▶ [What you will do]:
When you reach the line containing "Fixpoint run (s" in the entries below, start writing out each line exactly, and stop after the line containing "when there is none. *)".

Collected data
──────────
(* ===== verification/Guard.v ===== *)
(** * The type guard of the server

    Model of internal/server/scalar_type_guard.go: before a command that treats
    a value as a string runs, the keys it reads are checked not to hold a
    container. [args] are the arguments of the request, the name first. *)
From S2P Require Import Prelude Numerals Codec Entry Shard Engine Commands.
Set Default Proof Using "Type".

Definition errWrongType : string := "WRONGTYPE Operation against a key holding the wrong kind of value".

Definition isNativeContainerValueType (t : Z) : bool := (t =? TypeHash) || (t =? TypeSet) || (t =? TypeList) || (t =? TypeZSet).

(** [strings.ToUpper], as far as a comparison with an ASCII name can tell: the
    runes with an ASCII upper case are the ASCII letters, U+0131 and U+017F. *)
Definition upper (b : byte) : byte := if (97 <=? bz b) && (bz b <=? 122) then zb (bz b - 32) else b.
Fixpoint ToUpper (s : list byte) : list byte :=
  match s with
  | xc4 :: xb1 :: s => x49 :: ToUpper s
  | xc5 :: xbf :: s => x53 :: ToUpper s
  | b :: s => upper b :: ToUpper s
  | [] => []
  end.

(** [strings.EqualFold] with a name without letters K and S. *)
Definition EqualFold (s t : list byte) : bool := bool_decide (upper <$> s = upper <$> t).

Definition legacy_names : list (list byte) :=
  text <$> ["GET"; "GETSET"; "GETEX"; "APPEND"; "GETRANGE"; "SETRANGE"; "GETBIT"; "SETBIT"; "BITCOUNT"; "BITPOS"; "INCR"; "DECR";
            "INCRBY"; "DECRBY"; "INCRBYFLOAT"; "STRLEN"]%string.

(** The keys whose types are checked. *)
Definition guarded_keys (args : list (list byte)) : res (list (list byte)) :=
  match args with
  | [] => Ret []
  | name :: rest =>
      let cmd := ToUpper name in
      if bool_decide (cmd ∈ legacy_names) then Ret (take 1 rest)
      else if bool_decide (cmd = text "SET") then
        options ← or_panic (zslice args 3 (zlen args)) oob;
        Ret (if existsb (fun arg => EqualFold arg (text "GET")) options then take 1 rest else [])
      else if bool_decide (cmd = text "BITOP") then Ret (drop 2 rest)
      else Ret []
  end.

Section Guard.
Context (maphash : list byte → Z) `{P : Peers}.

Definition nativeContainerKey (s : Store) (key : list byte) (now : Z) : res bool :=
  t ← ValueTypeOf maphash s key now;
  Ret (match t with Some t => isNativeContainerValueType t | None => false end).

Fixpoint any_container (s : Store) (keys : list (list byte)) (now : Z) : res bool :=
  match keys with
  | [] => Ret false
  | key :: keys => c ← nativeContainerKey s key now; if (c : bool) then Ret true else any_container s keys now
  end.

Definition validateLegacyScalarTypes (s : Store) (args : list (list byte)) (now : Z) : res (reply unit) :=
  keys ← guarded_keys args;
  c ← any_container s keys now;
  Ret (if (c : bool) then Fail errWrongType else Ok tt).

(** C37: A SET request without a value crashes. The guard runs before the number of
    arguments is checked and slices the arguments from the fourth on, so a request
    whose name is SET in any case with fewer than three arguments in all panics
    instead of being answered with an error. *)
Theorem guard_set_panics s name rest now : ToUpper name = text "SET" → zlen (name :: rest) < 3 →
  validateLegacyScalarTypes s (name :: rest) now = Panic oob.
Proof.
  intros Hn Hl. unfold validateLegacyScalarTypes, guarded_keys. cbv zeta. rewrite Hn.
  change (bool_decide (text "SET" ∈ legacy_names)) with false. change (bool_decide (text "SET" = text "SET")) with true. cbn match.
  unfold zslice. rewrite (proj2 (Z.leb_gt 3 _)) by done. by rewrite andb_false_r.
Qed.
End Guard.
──────────
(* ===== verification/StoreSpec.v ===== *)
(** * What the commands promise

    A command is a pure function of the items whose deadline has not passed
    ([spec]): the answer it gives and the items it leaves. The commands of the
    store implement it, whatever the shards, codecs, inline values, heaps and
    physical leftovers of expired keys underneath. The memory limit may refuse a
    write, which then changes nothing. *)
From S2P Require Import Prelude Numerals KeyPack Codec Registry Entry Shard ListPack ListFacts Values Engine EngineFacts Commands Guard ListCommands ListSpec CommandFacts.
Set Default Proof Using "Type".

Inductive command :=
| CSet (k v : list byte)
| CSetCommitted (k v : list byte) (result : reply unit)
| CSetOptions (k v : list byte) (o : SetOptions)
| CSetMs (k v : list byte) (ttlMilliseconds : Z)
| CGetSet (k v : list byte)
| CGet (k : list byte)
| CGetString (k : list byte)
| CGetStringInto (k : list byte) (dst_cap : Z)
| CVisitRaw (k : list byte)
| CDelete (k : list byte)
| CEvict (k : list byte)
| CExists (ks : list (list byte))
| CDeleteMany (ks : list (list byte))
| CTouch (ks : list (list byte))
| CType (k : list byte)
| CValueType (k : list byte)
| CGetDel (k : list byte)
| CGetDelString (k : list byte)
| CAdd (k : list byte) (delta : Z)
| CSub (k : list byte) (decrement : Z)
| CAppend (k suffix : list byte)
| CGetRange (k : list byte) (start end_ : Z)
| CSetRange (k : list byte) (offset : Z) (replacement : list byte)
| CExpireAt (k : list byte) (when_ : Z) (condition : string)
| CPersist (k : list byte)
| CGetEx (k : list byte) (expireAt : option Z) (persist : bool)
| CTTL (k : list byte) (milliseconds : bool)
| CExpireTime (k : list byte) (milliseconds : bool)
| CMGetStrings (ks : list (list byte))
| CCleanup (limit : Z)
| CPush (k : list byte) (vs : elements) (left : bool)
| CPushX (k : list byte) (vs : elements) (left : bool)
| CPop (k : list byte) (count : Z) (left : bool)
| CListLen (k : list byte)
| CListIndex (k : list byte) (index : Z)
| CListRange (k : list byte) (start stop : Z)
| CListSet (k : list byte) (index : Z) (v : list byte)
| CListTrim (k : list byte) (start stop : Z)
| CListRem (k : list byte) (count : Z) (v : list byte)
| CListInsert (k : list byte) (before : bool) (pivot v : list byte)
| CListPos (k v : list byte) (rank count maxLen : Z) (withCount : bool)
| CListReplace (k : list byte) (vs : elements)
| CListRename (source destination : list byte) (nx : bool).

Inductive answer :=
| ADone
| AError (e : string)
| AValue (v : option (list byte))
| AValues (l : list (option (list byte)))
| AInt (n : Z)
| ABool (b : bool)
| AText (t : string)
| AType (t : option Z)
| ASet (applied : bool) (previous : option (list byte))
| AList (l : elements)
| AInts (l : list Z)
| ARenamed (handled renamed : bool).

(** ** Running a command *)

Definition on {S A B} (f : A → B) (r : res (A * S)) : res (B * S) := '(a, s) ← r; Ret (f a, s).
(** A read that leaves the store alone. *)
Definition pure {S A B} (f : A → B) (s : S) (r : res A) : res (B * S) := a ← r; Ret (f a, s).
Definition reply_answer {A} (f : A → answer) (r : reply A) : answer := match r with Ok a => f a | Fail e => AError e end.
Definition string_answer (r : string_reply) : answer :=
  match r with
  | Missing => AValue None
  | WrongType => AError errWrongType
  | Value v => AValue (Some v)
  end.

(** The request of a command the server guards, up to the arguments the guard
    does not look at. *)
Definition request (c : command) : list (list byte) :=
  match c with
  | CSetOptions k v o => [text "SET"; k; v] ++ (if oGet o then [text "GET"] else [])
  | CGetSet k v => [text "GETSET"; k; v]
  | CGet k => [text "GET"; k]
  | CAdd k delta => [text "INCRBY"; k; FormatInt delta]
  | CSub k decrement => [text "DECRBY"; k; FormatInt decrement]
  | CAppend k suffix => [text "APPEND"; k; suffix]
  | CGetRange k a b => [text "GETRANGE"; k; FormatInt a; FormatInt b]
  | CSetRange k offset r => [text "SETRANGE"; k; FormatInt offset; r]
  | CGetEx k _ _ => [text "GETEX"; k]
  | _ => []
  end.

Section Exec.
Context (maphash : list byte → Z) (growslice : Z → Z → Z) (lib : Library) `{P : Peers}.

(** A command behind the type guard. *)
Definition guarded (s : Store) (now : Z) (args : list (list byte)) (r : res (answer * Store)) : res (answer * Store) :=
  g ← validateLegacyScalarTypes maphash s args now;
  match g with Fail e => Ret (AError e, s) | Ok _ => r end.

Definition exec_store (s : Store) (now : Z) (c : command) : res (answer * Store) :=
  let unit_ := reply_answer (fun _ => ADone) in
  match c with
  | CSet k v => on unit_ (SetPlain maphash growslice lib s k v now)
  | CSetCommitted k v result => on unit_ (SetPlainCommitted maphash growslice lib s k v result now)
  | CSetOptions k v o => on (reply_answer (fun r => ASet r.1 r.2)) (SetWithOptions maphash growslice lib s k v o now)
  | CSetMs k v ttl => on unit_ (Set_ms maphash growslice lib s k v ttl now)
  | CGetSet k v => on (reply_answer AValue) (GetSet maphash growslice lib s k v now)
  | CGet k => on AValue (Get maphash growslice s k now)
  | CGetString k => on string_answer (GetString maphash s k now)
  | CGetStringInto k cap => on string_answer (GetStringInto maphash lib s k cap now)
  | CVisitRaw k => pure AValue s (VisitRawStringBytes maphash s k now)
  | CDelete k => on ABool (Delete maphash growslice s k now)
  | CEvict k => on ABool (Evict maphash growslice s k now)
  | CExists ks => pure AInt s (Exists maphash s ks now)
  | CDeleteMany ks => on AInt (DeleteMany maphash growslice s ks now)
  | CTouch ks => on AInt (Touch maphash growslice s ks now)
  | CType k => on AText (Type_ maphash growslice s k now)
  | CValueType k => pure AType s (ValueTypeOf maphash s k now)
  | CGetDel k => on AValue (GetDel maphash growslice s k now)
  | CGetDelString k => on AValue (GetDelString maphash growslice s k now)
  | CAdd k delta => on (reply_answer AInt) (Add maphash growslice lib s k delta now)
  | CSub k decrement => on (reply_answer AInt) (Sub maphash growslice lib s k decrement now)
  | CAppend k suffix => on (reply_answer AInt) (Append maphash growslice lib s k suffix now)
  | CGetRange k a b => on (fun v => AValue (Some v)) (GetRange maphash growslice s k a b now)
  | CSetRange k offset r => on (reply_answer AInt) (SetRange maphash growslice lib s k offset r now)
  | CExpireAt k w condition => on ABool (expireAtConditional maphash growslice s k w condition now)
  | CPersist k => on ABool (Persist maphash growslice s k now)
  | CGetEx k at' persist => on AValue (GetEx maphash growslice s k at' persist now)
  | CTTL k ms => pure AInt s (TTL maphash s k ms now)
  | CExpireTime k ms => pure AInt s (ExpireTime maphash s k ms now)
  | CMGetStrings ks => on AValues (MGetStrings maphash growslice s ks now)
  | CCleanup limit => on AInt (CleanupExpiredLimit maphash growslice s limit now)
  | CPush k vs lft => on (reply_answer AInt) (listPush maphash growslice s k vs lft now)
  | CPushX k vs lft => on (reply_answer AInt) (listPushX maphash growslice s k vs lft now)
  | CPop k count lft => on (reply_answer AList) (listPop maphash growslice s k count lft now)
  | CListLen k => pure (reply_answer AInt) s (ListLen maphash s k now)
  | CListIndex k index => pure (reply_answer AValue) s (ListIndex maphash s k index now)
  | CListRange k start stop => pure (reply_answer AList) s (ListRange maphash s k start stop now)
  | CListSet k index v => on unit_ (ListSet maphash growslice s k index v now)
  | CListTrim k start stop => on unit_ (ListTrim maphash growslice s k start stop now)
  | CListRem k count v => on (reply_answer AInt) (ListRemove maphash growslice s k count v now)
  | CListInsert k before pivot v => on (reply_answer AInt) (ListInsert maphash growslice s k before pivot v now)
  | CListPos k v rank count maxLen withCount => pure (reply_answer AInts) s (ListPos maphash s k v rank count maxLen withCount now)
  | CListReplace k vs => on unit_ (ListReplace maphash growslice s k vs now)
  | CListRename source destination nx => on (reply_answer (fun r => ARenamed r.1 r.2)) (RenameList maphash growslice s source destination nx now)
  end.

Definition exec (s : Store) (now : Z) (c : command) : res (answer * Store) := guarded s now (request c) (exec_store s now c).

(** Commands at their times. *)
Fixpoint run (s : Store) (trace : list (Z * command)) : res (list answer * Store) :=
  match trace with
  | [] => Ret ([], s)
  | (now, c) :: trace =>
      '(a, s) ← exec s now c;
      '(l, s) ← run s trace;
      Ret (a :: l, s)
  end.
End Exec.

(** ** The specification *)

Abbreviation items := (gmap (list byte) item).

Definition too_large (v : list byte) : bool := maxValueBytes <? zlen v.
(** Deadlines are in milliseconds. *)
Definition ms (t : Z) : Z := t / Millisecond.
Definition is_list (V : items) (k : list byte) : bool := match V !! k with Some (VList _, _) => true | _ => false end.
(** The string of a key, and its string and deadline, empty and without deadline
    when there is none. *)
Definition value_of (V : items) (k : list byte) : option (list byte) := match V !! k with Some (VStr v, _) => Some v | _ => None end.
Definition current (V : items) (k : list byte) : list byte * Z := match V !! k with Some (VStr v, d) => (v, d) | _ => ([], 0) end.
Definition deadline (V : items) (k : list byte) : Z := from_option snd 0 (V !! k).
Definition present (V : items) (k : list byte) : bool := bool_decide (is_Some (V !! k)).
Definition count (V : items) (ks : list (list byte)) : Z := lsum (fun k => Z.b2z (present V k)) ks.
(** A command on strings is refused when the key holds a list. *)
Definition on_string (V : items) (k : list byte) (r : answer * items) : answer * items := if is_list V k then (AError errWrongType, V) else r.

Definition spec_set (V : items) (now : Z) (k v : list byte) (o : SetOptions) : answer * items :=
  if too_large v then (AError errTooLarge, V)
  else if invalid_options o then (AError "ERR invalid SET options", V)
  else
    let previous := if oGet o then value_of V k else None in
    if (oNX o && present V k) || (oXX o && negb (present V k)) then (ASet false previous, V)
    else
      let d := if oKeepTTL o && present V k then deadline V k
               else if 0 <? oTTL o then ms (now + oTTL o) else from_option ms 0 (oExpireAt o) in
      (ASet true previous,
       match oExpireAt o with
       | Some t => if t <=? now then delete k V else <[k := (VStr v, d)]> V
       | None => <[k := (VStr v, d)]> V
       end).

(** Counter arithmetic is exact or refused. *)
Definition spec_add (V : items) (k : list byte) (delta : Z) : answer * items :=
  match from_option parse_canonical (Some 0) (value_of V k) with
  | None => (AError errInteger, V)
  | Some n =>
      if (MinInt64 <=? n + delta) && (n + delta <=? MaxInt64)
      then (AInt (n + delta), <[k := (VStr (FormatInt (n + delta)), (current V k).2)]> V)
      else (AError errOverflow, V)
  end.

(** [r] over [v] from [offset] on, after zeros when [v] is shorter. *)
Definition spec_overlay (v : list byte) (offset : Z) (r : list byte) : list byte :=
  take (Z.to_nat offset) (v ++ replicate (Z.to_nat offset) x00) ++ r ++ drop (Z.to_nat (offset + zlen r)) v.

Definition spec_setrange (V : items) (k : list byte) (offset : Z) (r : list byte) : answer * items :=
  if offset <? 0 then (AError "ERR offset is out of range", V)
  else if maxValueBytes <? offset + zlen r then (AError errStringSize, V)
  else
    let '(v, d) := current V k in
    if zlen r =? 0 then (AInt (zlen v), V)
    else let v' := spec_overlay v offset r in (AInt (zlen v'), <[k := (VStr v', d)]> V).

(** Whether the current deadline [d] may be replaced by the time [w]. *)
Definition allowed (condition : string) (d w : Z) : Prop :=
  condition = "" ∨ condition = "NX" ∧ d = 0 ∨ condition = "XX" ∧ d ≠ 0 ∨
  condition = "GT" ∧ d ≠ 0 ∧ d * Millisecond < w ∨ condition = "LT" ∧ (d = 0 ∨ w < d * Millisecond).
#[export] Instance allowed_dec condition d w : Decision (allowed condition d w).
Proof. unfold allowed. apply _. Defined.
──────────
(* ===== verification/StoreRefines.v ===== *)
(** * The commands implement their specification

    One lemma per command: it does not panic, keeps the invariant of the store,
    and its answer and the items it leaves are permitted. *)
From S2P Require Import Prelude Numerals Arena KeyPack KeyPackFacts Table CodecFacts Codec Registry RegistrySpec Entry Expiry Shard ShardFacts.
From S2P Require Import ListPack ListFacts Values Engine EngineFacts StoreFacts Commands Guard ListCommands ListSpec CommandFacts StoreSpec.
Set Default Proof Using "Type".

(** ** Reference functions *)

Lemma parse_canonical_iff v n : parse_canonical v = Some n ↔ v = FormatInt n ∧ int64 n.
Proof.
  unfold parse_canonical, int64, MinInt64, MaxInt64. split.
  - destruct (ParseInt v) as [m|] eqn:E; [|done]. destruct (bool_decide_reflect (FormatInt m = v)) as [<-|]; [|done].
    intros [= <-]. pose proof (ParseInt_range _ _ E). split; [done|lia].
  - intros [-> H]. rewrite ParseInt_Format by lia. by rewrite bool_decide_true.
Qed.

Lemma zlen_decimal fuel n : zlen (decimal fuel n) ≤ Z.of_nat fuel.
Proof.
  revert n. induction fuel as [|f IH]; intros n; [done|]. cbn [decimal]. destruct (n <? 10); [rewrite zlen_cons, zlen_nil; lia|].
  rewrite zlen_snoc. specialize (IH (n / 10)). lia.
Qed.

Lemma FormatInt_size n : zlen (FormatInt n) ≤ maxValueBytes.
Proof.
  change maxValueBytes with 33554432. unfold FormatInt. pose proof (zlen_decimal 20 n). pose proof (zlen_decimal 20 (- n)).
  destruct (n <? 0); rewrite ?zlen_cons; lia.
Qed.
──────────
▶ [Response]:
Fixpoint run (s : Store) (trace : list (Z * command)) : res (list answer * Store) :=
  match trace with
  | [] => Ret ([], s)
  | (now, c) :: trace =>
      '(a, s) ← exec s now c;
      '(l, s) ← run s trace;
      Ret (a :: l, s)
  end.
End Exec.

(** ** The specification *)

Abbreviation items := (gmap (list byte) item).

Definition too_large (v : list byte) : bool := maxValueBytes <? zlen v.
(** Deadlines are in milliseconds. *)
Definition ms (t : Z) : Z := t / Millisecond.
Definition is_list (V : items) (k : list byte) : bool := match V !! k with Some (VList _, _) => true | _ => false end.
(** The string of a key, and its string and deadline, empty and without deadline
    when there is none. *)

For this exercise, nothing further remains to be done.